Un secteur soutenu par les bailleurs de fonds internationaux, qui tentent de coordonner leur action
Les bailleurs sont très actifs dans le secteur et tentent d’harmoniser leurs activités pour une contribution plus rationalisée et plus facilement intégrable aux plans de développement du gouvernement. Plusieurs bailleurs participent financièrement au Consolidated WASH Account (CWA), un compte multi-bailleurs visant à financer la mise en œuvre du programme national OWNP. Parmi les bailleurs finançant la phase II via le CWA, on retrouve notamment la Banque Mondiale (crédit AID de 300 MUSD), la BAD, le gouvernement finlandais (4 M EUR), la Korea International Cooperation Agency et l’UNICEF. L’AFD, elle, intervient dans le secteur via deux projets en cours : (i) un projet d’accompagnement du Water Resources Development Fund, fonds créé en 2002 pour mobiliser les ressources en prêt du secteur de l’eau et assainissement, dans la mise en œuvre d’un mécanisme permettant de reconstituer la capacité de financement des investissements des villes secondaires dans le secteur de l'eau (co-financé par la BEI – 41,9 M EUR, la Coopération Italienne – 18,5 M EUR et l’Agence Française de Développement - 21 MEUR) ; (ii) le soutien au projet de la Banque Mondiale UWSSP II qui a pour objectif d’accroître l'accès à l'approvisionnement à Addis-Abeba et dans 22 villes secondaires (subvention AFD de 15 M EUR sur 457,8 M EUR).

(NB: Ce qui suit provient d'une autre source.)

(** * GumV8Platform: the V8 platform bridge of frida-gum

    A shallow embedding of [bindings/gumjs/gumv8platform.cpp].  Every method
    of [GumV8Platform] becomes a computation in a state-and-abort monad over
    the platform object and the host process; calls into collaborators (V8,
    GLib, the script scheduler, the bundle loader) append to a trace and
    update the host's queues, so that ordering and "exactly once" properties
    can be read off the trace. *)

From stdpp Require Import base option list gmap.
From Stdlib Require Import ZArith QArith Qround Lia.

(** ** Pointers and opaque collaborator objects *)

(** A nullable pointer; [NULL] is [None]. *)
Definition ptr (A : Type) : Type := option A.
Abbreviation NULL := None (only parsing).

(** Heap objects owned by collaborators are known by their address only. *)
Inductive Isolate := IsolateAt (addr : nat).
Inductive Context := ContextAt (addr : nat).
Inductive Task := TaskAt (addr : nat).
Inductive IdleTask := IdleTaskAt (addr : nat).
Inductive GumV8Bundle := BundleAt (addr : nat).
Inductive GumScriptScheduler := SchedulerAt (addr : nat).
Inductive GumArrayBufferAllocator := AllocatorAt (addr : nat).
Inductive GMainContext := JsContextOf (s : GumScriptScheduler).

#[global] Instance Isolate_eq_dec : EqDecision Isolate.
Proof. solve_decision. Defined.
#[global] Instance Task_eq_dec : EqDecision Task.
Proof. solve_decision. Defined.
#[global] Instance IdleTask_eq_dec : EqDecision IdleTask.
Proof. solve_decision. Defined.
#[global] Instance GumV8Bundle_eq_dec : EqDecision GumV8Bundle.
Proof. solve_decision. Defined.

(** [v8::Platform::ExpectedRuntime]. *)
Inductive ExpectedRuntime := kShortRunningTask | kLongRunningTask.

(** The static module tables handed to the bundle loader; they come from the
    generated headers [gumv8script-*.h] and are known here by name. *)
Inductive ModuleTable :=
| gumjs_runtime_modules
| gumjs_debug_modules
| gumjs_objc_modules
| gumjs_java_modules.

#[global] Instance ModuleTable_eq_dec : EqDecision ModuleTable.
Proof. solve_decision. Defined.

(** GLib's [G_PRIORITY_DEFAULT]. *)
Definition G_PRIORITY_DEFAULT : Z := 0.

(** ** Machine integers *)

(** [gint64]: a 64-bit two's complement integer, kept as a [Z] that is
    wrapped after every operation. *)
Definition wrap64 (z : Z) : Z := (z + 2 ^ 63) mod 2 ^ 64 - 2 ^ 63.
Definition gint64_sub (a b : Z) : Z := wrap64 (a - b).
(** C++ integer division truncates towards zero. *)
Definition gint64_div (a b : Z) : Z := wrap64 (a ÷ b).
Definition in_gint64 (z : Z) : Prop := (- 2 ^ 63 <= z < 2 ^ 63)%Z.

(** [guint]: 32 bits, unsigned. *)
Definition wrap_guint (z : Z) : Z := z mod 2 ^ 32.

(** ** Double precision arithmetic

    A finite [double] is modelled by the rational it denotes.  Every IEEE 754
    operation is the exact operation followed by a rounding [rnd] to the
    nearest representable value; the model is parametric in [rnd].  The
    quantities computed by the platform (milliseconds that fit 64 bits,
    divided by 1000, plus 1/60) stay far inside the finite range, so
    infinities and NaN do not arise. *)
Definition double : Type := Q.

Class DoubleRounding := { rnd : Q -> Q }.

(** What the proofs use of IEEE rounding: it is monotone, it is the identity
    on values that are already representable, and 0 is representable. *)
Class DoubleRoundingLaws `{DoubleRounding} : Prop := {
  rnd_monotone : forall x y : Q, (x <= y)%Q -> (rnd x <= rnd y)%Q;
  rnd_idempotent : forall x : Q, (rnd (rnd x) == rnd x)%Q;
  rnd_zero : (rnd 0 == 0)%Q
}.

Section DoubleOps.
Context `{DoubleRounding}.

(** [(double) z] for an integer [z]. *)
Definition double_of_gint64 (z : Z) : double := rnd (inject_Z z).
(** A literal such as [1000.0] is the nearest double to the decimal. *)
Definition double_lit (q : Q) : double := rnd q.
Definition double_add (a b : double) : double := rnd (a + b)%Q.
Definition double_mul (a b : double) : double := rnd (a * b)%Q.
Definition double_div (a b : double) : double := rnd (a / b)%Q.
End DoubleOps.

(** Conversion of a double to an integer discards the fractional part. *)
Definition Qtruncate (q : Q) : Z := (Qnum q ÷ Z.pos (Qden q))%Z.
(** The implicit conversion to [guint] at the call of
    [g_timeout_source_new]; out of range values are reduced modulo 2^32. *)
Definition double_to_guint (d : double) : Z := wrap_guint (Qtruncate d).

(** Exact arithmetic is one admissible rounding. *)
Definition exact_rounding : DoubleRounding := {| rnd := fun q => q |}.

(** Rounding down to a multiple of 2^-52 is another one; unlike the exact
    one it does change most values. *)
Definition fixed_rounding : DoubleRounding :=
  {| rnd := fun q => (inject_Z (Qfloor (q * inject_Z (2 ^ 52))) / inject_Z (2 ^ 52))%Q |}.

(** ** The platform object and its task requests *)

(** [class GumV8Platform]: the data members. *)
Record GumV8Platform := mkPlatform {
  disposing : bool;
  objc_bundle : ptr GumV8Bundle;
  java_bundle : ptr GumV8Bundle;
  runtime_bundle : ptr GumV8Bundle;
  debug_bundle : ptr GumV8Bundle;
  scheduler : GumScriptScheduler;
  start_time : Z;
  array_buffer_allocator : GumArrayBufferAllocator;
  isolate : Isolate
}.

(** There is one platform object; a [Platform *] can only point to it. *)
Inductive PlatformRef := ThisPlatform.

(** [template<class T> class GumV8TaskRequest]: the request lives on the heap
    at [addr] and is immutable once constructed. *)
Module GumV8TaskRequest.
Record t (T : Type) := mk {
  addr : nat;
  platform : PlatformRef;
  isolate : ptr Isolate;
  task : T
}.
Arguments mk {T} _ _ _ _.
Arguments addr {T} _.
Arguments platform {T} _.
Arguments isolate {T} _.
Arguments task {T} _.
End GumV8TaskRequest.

(** ** The host process *)

(** What the scheduler queues: a [GumScriptJobFunc] together with its data
    pointer.  The platform only ever passes two functions. *)
Inductive Job :=
| Job_HandleTaskRequest (request : GumV8TaskRequest.t Task)
| Job_HandleIdleTaskRequest (request : GumV8TaskRequest.t IdleTask).

(** A [GSourceFunc] with its data pointer. *)
Inductive SourceCallback :=
| Callback_HandleDelayedTaskRequest (request : GumV8TaskRequest.t Task).

(** A GLib timeout source. *)
Record GSource := mkSource {
  interval : Z;
  priority : Z;
  callback : option SourceCallback;
  attached_to : option GMainContext;
  ref_count : nat
}.

(** Calls into collaborators, in the order they are made. *)
Inductive Event :=
| EvStoreDisposing (value : bool)
| EvSchedulerNew (s : GumScriptScheduler)
| EvObjectUnref (s : GumScriptScheduler)
| EvAllocatorNew (a : GumArrayBufferAllocator)
| EvAllocatorDelete (a : GumArrayBufferAllocator)
| EvV8InitializePlatform
| EvV8Initialize
| EvV8Dispose
| EvV8ShutdownPlatform
| EvIsolateNew (a : GumArrayBufferAllocator) (i : Isolate)
| EvSetFatalErrorHandler (i : Isolate)
| EvIsolateDispose (i : Isolate)
| EvLockerEnter (i : ptr Isolate)
| EvLockerExit (i : ptr Isolate)
| EvIsolateScopeEnter (i : ptr Isolate)
| EvIsolateScopeExit (i : ptr Isolate)
| EvHandleScopeEnter (i : ptr Isolate)
| EvHandleScopeExit (i : ptr Isolate)
| EvContextNew (i : Isolate) (c : Context)
| EvContextScopeEnter (c : Context)
| EvContextScopeExit (c : Context)
| EvBundleNew (i : Isolate) (modules : ModuleTable) (b : GumV8Bundle)
| EvBundleFree (b : ptr GumV8Bundle)
| EvRequestNew (addr : nat)
| EvRequestFree (addr : nat)
| EvTaskRun (t : Task)
| EvTaskDelete (t : Task)
| EvIdleTaskRun (t : IdleTask) (deadline_in_seconds : double)
| EvIdleTaskDelete (t : IdleTask).

Record Host := mkHost {
  (** the value [g_get_monotonic_time] returns now *)
  clock : Z;
  (** the next free heap address *)
  next_addr : nat;
  trace : list Event;
  (** jobs pushed on the scheduler's thread pool, oldest first *)
  thread_pool : list Job;
  (** jobs pushed on the JS thread, with their priority, oldest first *)
  js_thread : list (Z * Job);
  (** the GLib sources that are alive, by address *)
  sources : gmap nat GSource;
  (** the tasks the engine hands to the platform while it shuts down *)
  v8_dispose_posts : list Task
}.

Record State := mkState {
  this : GumV8Platform;
  host : Host
}.

(** *** Field updates *)

Definition set_disposing (v : bool) (p : GumV8Platform) : GumV8Platform :=
  mkPlatform v (objc_bundle p) (java_bundle p) (runtime_bundle p) (debug_bundle p)
    (scheduler p) (start_time p) (array_buffer_allocator p) (isolate p).
Definition set_objc_bundle (v : ptr GumV8Bundle) (p : GumV8Platform) : GumV8Platform :=
  mkPlatform (disposing p) v (java_bundle p) (runtime_bundle p) (debug_bundle p)
    (scheduler p) (start_time p) (array_buffer_allocator p) (isolate p).
Definition set_java_bundle (v : ptr GumV8Bundle) (p : GumV8Platform) : GumV8Platform :=
  mkPlatform (disposing p) (objc_bundle p) v (runtime_bundle p) (debug_bundle p)
    (scheduler p) (start_time p) (array_buffer_allocator p) (isolate p).
Definition set_runtime_bundle (v : ptr GumV8Bundle) (p : GumV8Platform) : GumV8Platform :=
  mkPlatform (disposing p) (objc_bundle p) (java_bundle p) v (debug_bundle p)
    (scheduler p) (start_time p) (array_buffer_allocator p) (isolate p).
Definition set_debug_bundle (v : ptr GumV8Bundle) (p : GumV8Platform) : GumV8Platform :=
  mkPlatform (disposing p) (objc_bundle p) (java_bundle p) (runtime_bundle p) v
    (scheduler p) (start_time p) (array_buffer_allocator p) (isolate p).
Definition set_scheduler (v : GumScriptScheduler) (p : GumV8Platform) : GumV8Platform :=
  mkPlatform (disposing p) (objc_bundle p) (java_bundle p) (runtime_bundle p) (debug_bundle p)
    v (start_time p) (array_buffer_allocator p) (isolate p).
Definition set_start_time (v : Z) (p : GumV8Platform) : GumV8Platform :=
  mkPlatform (disposing p) (objc_bundle p) (java_bundle p) (runtime_bundle p) (debug_bundle p)
    (scheduler p) v (array_buffer_allocator p) (isolate p).
Definition set_array_buffer_allocator (v : GumArrayBufferAllocator) (p : GumV8Platform)
  : GumV8Platform :=
  mkPlatform (disposing p) (objc_bundle p) (java_bundle p) (runtime_bundle p) (debug_bundle p)
    (scheduler p) (start_time p) v (isolate p).
Definition set_isolate (v : Isolate) (p : GumV8Platform) : GumV8Platform :=
  mkPlatform (disposing p) (objc_bundle p) (java_bundle p) (runtime_bundle p) (debug_bundle p)
    (scheduler p) (start_time p) (array_buffer_allocator p) v.

Definition set_clock (v : Z) (h : Host) : Host :=
  mkHost v (next_addr h) (trace h) (thread_pool h) (js_thread h) (sources h)
    (v8_dispose_posts h).
Definition set_next_addr (v : nat) (h : Host) : Host :=
  mkHost (clock h) v (trace h) (thread_pool h) (js_thread h) (sources h)
    (v8_dispose_posts h).
Definition set_trace (v : list Event) (h : Host) : Host :=
  mkHost (clock h) (next_addr h) v (thread_pool h) (js_thread h) (sources h)
    (v8_dispose_posts h).
Definition set_thread_pool (v : list Job) (h : Host) : Host :=
  mkHost (clock h) (next_addr h) (trace h) v (js_thread h) (sources h)
    (v8_dispose_posts h).
Definition set_js_thread (v : list (Z * Job)) (h : Host) : Host :=
  mkHost (clock h) (next_addr h) (trace h) (thread_pool h) v (sources h)
    (v8_dispose_posts h).
Definition set_sources (v : gmap nat GSource) (h : Host) : Host :=
  mkHost (clock h) (next_addr h) (trace h) (thread_pool h) (js_thread h) v
    (v8_dispose_posts h).
Definition set_v8_dispose_posts (v : list Task) (h : Host) : Host :=
  mkHost (clock h) (next_addr h) (trace h) (thread_pool h) (js_thread h) (sources h) v.

(** ** The monad: state, plus process abort *)

Inductive Outcome (A : Type) :=
| Ok (a : A) (s : State)
| Abort (s : State).
Arguments Ok {A} _ _.
Arguments Abort {A} _.

Definition M (A : Type) : Type := State -> Outcome A.

Definition ret {A} (a : A) : M A := fun s => Ok a s.
Definition bind {A B} (m : M A) (k : A -> M B) : M B :=
  fun s => match m s with
           | Ok a s' => k a s'
           | Abort s' => Abort s'
           end.

Declare Scope platform_scope.
Delimit Scope platform_scope with M.
Notation "'let*' x ':=' m 'in' k" := (bind m (fun x => k))
  (at level 10, x name, m at level 100, k at level 200) : platform_scope.
Notation "m ';;;' k" := (bind m (fun _ => k))
  (at level 100, k at level 200, right associativity) : platform_scope.
Open Scope platform_scope.

Definition get_this : M GumV8Platform := fun s => Ok (this s) s.
Definition modify_this (f : GumV8Platform -> GumV8Platform) : M unit :=
  fun s => Ok tt (mkState (f (this s)) (host s)).
Definition get_host : M Host := fun s => Ok (host s) s.
Definition modify_host (f : Host -> Host) : M unit :=
  fun s => Ok tt (mkState (this s) (f (host s))).

(** The final state of a run, however it ended. *)
Definition final {A} (o : Outcome A) : State :=
  match o with Ok _ s => s | Abort s => s end.

Definition aborted {A} (o : Outcome A) : bool :=
  match o with Ok _ _ => false | Abort _ => true end.

(** ** Collaborators *)

Definition emit (e : Event) : M unit :=
  modify_host (fun h => set_trace (trace h ++ [e]) h).

(** A fresh heap address. *)
Definition alloc : M nat :=
  let* h := get_host in
  modify_host (set_next_addr (S (next_addr h)));;;
  ret (next_addr h).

Des opportunités existent pour le secteur privé français, sur les segments de consultance notamment. La réalisation d’études préalables (comme avait pu le faire Seureca, sur fonds AFD, dans le cadre d’un projet de construction d’une station de traitement des eaux usées à 22km au nord d’Addis Abeba) ou la fourniture de solutions de traitement décentralisées, peuvent constituer des segments d’opportunités pour les entreprises françaises. Sur les projets des bailleurs, les entreprises françaises pourraient se positionner sur des ouvrages qui requièrent un degré de technicité (stations de traitement, notamment avec composantes d’opération), tandis que les marchés de construction, de pose de canalisations ou de fourniture de composantes à faible valeur ajoutée seront moins favorables. L’approbation d’un programme FMI, en cours de négociation, et conséquemment le réengagement des bailleurs (notamment de l’AFD) suite à ce programme pourraient également créer une plus large palette d’opportunités pour les entreprises françaises.